Clemente e Ardolino erano stati assolti anche dal gup in primo grado (difesi in quell'occasione dall'esponente di Fratelli d'Italia Ignazio La Russa, avvocato) e dalla Corte d'Appello. Il procuratore generale aveva intentato il ricorso, ora respinto dalla Cassazione, facendo tra l'altro leva sul fatto che la manifestazione era stata vietata dalla questura ma poi (ugualmente effettuata) non era stata sciolta per motivi di ordine pubblico. Ciò però non basta alla Cassazione per ritenere che i manifestanti, facendo il saluto romano, avessero intenzione di esprimere l'incitamento a ricostituire il partito fascista. 

Video: il saluto romano per Sergio Ramelli nel 2014

I giudici di legittimità ritengono, come quelli di primo e secondo grado, che la Legge Scelba non punisca «tutte le manifestazioni usuali del disciolto partito fascista», bensì solo quelle che «possono determinare il pericolo di ricostituzione di organizzazioni fasciste in relazione al momento e all'ambiente in cui sono compiute», e tra queste non rientrerebbe la manifestazione dell'aprile del 2014, organizzata e svolta secondo una «natura puramente commemorativa della manifestazione e del corteo, organizzati in onore di tre defunti, vittime di una violenta lotta politica che ha attraversato diverse fasi storiche».
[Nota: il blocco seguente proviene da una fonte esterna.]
(* ===== verification/VersionProps.v ===== *)
(** What negotiation promises: the two ends select the same best tuple, the upgrade advice can be
    followed, and a transcript has one encoding. *)

From S2P Require Import Prelude.
From S2P Require Import ProtocolId.
From S2P Require Import NoiseRecord.
From S2P Require Import Reader.
From S2P Require Import Version.
From stdpp Require Import options.
Set Warnings "-clear-no-such-hyp".

Local Abbreviation res := (result RemoteVersionError).

(** ** The greatest element *)

Section MaxBy.
Context {A : Type} (cmp : A -> A -> comparison) (le : A -> A -> Prop).
Hypothesis cmp_le : forall a b, (cmp a b = Gt -> le b a) /\ (cmp a b <> Gt -> le a b).
Context `{!PreOrder le}.
Lemma max_fold l x : let m := fold_left (fun m y => match cmp m y with Gt => m | _ => y end) l x in
  m ∈ x :: l /\ forall y, y ∈ x :: l -> le y m.
Proof using Type*.
  revert x. induction l as [|y l IH]; intros x; cbn [fold_left].
  - split; [by left|]. intros z ->%list_elem_of_singleton. done.
  - set (m := match cmp x y with Gt => x | _ => y end). specialize (IH m) as [Hin Hle].
    assert (m ∈ [x; y] /\ le x m /\ le y m) as (Hm & Hx & Hy).
    { destruct (cmp_le x y) as [H1 H2]. unfold m. destruct (cmp x y); (split; [set_solver|split; [done||by apply H2|done||by apply H1]]). }
    clearbody m. rewrite !elem_of_cons, elem_of_nil in Hm. split.
    { apply elem_of_cons in Hin as [->|Hin]; [|by do 2 right]. destruct Hm as [->|[->|[]]]; [by left|by right; left]. }
    intros z [->|[->|Hl]%elem_of_cons]%elem_of_cons.
    + etrans; [exact Hx|]. apply Hle. by left.
    + etrans; [exact Hy|]. apply Hle. by left.
    + apply Hle. by right.
Qed.
Lemma max_by_greatest l m : max_by cmp l = Some m -> m ∈ l /\ forall y, y ∈ l -> le y m.
Proof using Type*. destruct l as [|x l]; [done|]. intros [= <-]. apply max_fold. Qed.
Lemma max_by_some l : l <> [] -> exists m, max_by cmp l = Some m.
Proof using Type. destruct l as [|x l]; [done|]. intros _. by eexists. Qed.
End MaxBy.

(** ** Selection *)

Fixpoint rising (previous : Z) (ids : list Z) : Prop := match ids with [] => True | id :: ids => previous < id /\ rising id ids end.
Definition valid_list (ids : list Z) : Prop := 1 <= zlen ids <= 16 /\ rising 0 ids.
Definition valid_inputs (i : SelectionInputs) : Prop :=
  valid_list (si_client i) /\ valid_list (si_daemon i) /\ valid_list (si_server_allowed i) /\ 0 ∉ si_revoked i.

Lemma validate_loop_ok p ids : 0 <= p -> validate_tuple_loop p ids = Ok tt <-> rising p ids.
Proof.
  revert p. induction ids as [|id ids IH]; intros p Hp; [done|]. cbn [validate_tuple_loop rising].
  destruct (Z.eqb_spec id 0); [split; [done|lia]|]. destruct (Z.leb_spec id p); [split; [done|lia]|]. rewrite IH by lia. tauto.
Qed.
Lemma validate_loop_no_panic p ids : validate_tuple_loop p ids <> Panic.
Proof. revert p. induction ids as [|id ids IH]; intros p; [done|]. cbn. destruct (_ =? _); [done|]. by destruct (_ <=? _). Qed.
Lemma validate_list_ok ids : validate_tuple_list ids = Ok tt <-> valid_list ids.
Proof.
  unfold validate_tuple_list, valid_list, TUPLE_LIST_MIN, TUPLE_LIST_MAX.
  destruct (Z.leb_spec 1 (zlen ids)), (Z.leb_spec (zlen ids) 16); cbn [andb negb]; try (split; [done|lia]).
  rewrite validate_loop_ok by lia. tauto.
Qed.
Lemma validate_list_no_panic ids : validate_tuple_list ids <> Panic.
Proof. unfold validate_tuple_list. destruct (negb _); [done|apply validate_loop_no_panic]. Qed.
Lemma validate_inputs_ok i : validate_inputs i = Ok tt <-> valid_inputs i.
Proof.
  unfold validate_inputs, valid_inputs. rewrite <- !validate_list_ok. split.
  - intros ([] & H1 & H)%bind_Ok. apply bind_Ok in H as ([] & H2 & H). apply bind_Ok in H as ([] & H3 & H).
    case_bool_decide; [done|]. done.
  - intros (-> & -> & -> & H). cbn [mbind result_bind]. by rewrite bool_decide_false.
Qed.
Lemma validate_inputs_no_panic i : validate_inputs i <> Panic.
Proof.
  unfold validate_inputs. pose proof (validate_list_no_panic (si_client i)). destruct (validate_tuple_list (si_client i)); [|done|done].
  pose proof (validate_list_no_panic (si_daemon i)). cbn [mbind result_bind]. destruct (validate_tuple_list (si_daemon i)); [|done|done].
  pose proof (validate_list_no_panic (si_server_allowed i)). cbn [mbind result_bind]. destruct (validate_tuple_list (si_server_allowed i)); [|done|done].
  cbn [mbind result_bind]. by case_bool_decide.
Qed.

Section Select.
Variable registry : list CompatibleTuple.
Abbreviation entry_of id := (registry_tuple registry id).
Abbreviation rank id := (rank_of registry id).

(** A tuple both ends and the policy can use. *)
Definition usable (revoked : list Z) (id : Z) : Prop := (id ∉ revoked) /\ is_Some (entry_of id).
Definition candidate (i : SelectionInputs) (id : Z) : Prop :=
  id ∈ si_client i /\ id ∈ si_daemon i /\ id ∈ si_server_allowed i /\ usable (si_revoked i) id.
(** Higher rank, then lower id. *)
Definition better (a b : Z) : Prop := rank a < rank b \/ rank a = rank b /\ b <= a.
Definition best_candidate (i : SelectionInputs) (t : SelectedTuple) : Prop :=
  candidate i (st_tuple_id t) /\
  (exists e, entry_of (st_tuple_id t) = Some e /\ st_security_rank t = ct_security_rank e /\ st_critical_features t = ct_critical_features e) /\
  forall id, candidate i id -> better id (st_tuple_id t).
Prova della natura esclusivamente commemorativa, secondo quanto scrive la Cassazione, sarebbero «le modalità ordinate e rispettose del corteo, svoltosi in assoluto silenzio, senza inni, canti o slogan evocativi dell'ideologia fascista, senza comportamenti aggressivi, minacciosi o violenti nei confronti dei presenti, senza armi o altri strumenti». Altri casi sono finiti con una condanna: «Il caso di chi intona "all'armi siam fascisti", inno considerato come professione di fede ed incitamento alla violenza; il caso di chi compie il saluto romano armato di manganello durante un comizio elettorale; il caso di coloro che dopo la lettura della sentenza compiono il saluto romano e gridano più volte la parola "sieg heil"».